> _What you are asked to do_
From the first line onward, reproduce the records exactly; the final line to include is the one holding "generalize (concat (map".

[Collection entries]
Lemma dedup_pairs k n :
  dedup (var_at k :: concat (map (λ i, [var_at (S k + 2 * i); var_at (S (S k + 2 * i));
                                        var_at (S (S k + 2 * i))]) (seq 0 n)))
  = map var_at (seq k (S (2 * n))).
Proof.
  revert k. induction n as [|n IH]; intros k; [done|].
  assert (Hne : ∀ a b, a ≠ b → var_at a ≠ var_at b).
  { intros a b Hab [= Heq%Nat2N.inj]. done. }
  assert (Hseq : seq k (S (2 * S n)) = k :: S k :: seq (S (S k)) (S (2 * n))).
  { by replace (S (2 * S n)) with (S (S (S (2 * n)))) by lia. }
  rewrite Hseq. cbn [map]. rewrite <-(IH (S (S k))).
  change (seq 0 (S n)) with (0 :: seq 1 n). cbn [map concat app].
  replace (S k + 2 * 0) with (S k) by lia.
  replace (map (λ i, [var_at (S k + 2 * i); var_at (S (S k + 2 * i));
                      var_at (S (S k + 2 * i))]) (seq 1 n))
    with (map (λ i, [var_at (S (S (S k)) + 2 * i); var_at (S (S (S (S k)) + 2 * i));
                     var_at (S (S (S (S k)) + 2 * i))]) (seq 0 n)).
  2: { rewrite <-seq_shift, map_map. apply map_ext; intros i.
       by replace (S k + 2 * S i) with (S (S (S k)) + 2 * i) by lia. }
  generalize (concat (map (λ i, [var_at (S (S (S k)) + 2 * i);
    var_at (S (S (S (S k)) + 2 * i)); var_at (S (S (S (S k)) + 2 * i))]) (seq 0 n))).
  intros tl. cbn [dedup].
  rewrite decide_False by (apply Hne; lia).
  rewrite decide_False by (apply Hne; lia).
  by rewrite decide_True.
Qed.

Section compiled.
Context {T : Type} `{!NodeModel T}.

Lemma compile_to_graph_inv (q : Query T) g :
  compile_to_graph q = Some g →
  ∃ p cs lr cur ret,
    compile_steps {| vg_next := 1 |} (var_at 0) None (np_traversals (q_pattern q))
      = (cs, lr, cur) ∧
    p = MatchNode {| nm_var := var_at 0; nm_labels := np_labels (q_pattern q);
          nm_id_filter := node_id_into T <$> np_id (q_pattern q);
          nm_property_filters := np_property_filters (q_pattern q) |} ∧
    match q_return_mode q with
    | ReturnRoot => ret = ReturnNode (var_at 0)
    | ReturnEnd => ret = ReturnNode cur
    | ReturnRelMode => ∃ r, lr = Some r ∧ ret = ReturnRel r
    end ∧
    g = {| gq_matches := p :: cs; gq_where := []; gq_ret := ret;
           gq_limit := q_limit q; gq_offset := q_offset q |}.
Proof.
  unfold compile_to_graph. change (fresh VarGen_default) with (var_at 0, {| vg_next := 1 |}).
  pose proof (compile_steps_end (np_traversals (q_pattern q)) {| vg_next := 1 |}
                (var_at 0) None) as [Hend _].
  destruct (compile_steps _ _ _ _) as [[cs lr] cur]; cbn in *.
  intros Hq. eexists _, cs, lr, cur. rewrite Hend in Hq.
  destruct (q_return_mode q); cbn in Hq;
    [| |destruct lr as [r|]; cbn in Hq; [|done]]; injection Hq as <-;
    eexists; split_and!; eauto.
Qed.

(** a compiled query satisfies the kernel's invariant: it starts with a
    node and every hop starts at an already bound node variable. *)
Theorem compile_to_graph_validates (q : Query T) g :
  compile_to_graph q = Some g → validate g = Ok tt.
Proof.
  intros (p & cs & lr & cur & ret & Hcs & -> & _ & ->)%compile_to_graph_inv.
  pose proof (compile_steps_validate (np_traversals (q_pattern q))
    {| vg_next := 1 |} (var_at 0) None {[var_at 0]} ltac:(set_solver)) as Hok.
  rewrite Hcs in Hok. unfold validate; cbn in *.
  by destruct (try_fold _ _ _).
Qed.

> _Exercise output_
Lemma dedup_pairs k n :
  dedup (var_at k :: concat (map (λ i, [var_at (S k + 2 * i); var_at (S (S k + 2 * i));
                                        var_at (S (S k + 2 * i))]) (seq 0 n)))
  = map var_at (seq k (S (2 * n))).
Proof.
  revert k. induction n as [|n IH]; intros k; [done|].
  assert (Hne : ∀ a b, a ≠ b → var_at a ≠ var_at b).
  { intros a b Hab [= Heq%Nat2N.inj]. done. }
  assert (Hseq : seq k (S (2 * S n)) = k :: S k :: seq (S (S k)) (S (2 * n))).
  { by replace (S (2 * S n)) with (S (S (S (2 * n)))) by lia. }
  rewrite Hseq. cbn [map]. rewrite <-(IH (S (S k))).
  change (seq 0 (S n)) with (0 :: seq 1 n). cbn [map concat app].
  replace (S k + 2 * 0) with (S k) by lia.
  replace (map (λ i, [var_at (S k + 2 * i); var_at (S (S k + 2 * i));
                      var_at (S (S k + 2 * i))]) (seq 1 n))
    with (map (λ i, [var_at (S (S (S k)) + 2 * i); var_at (S (S (S (S k)) + 2 * i));
                     var_at (S (S (S (S k)) + 2 * i))]) (seq 0 n)).
  2: { rewrite <-seq_shift, map_map. apply map_ext; intros i.
       by replace (S k + 2 * S i) with (S (S (S k)) + 2 * i) by lia. }
  generalize (concat (map (λ i, [var_at (S (S (S k)) + 2 * i);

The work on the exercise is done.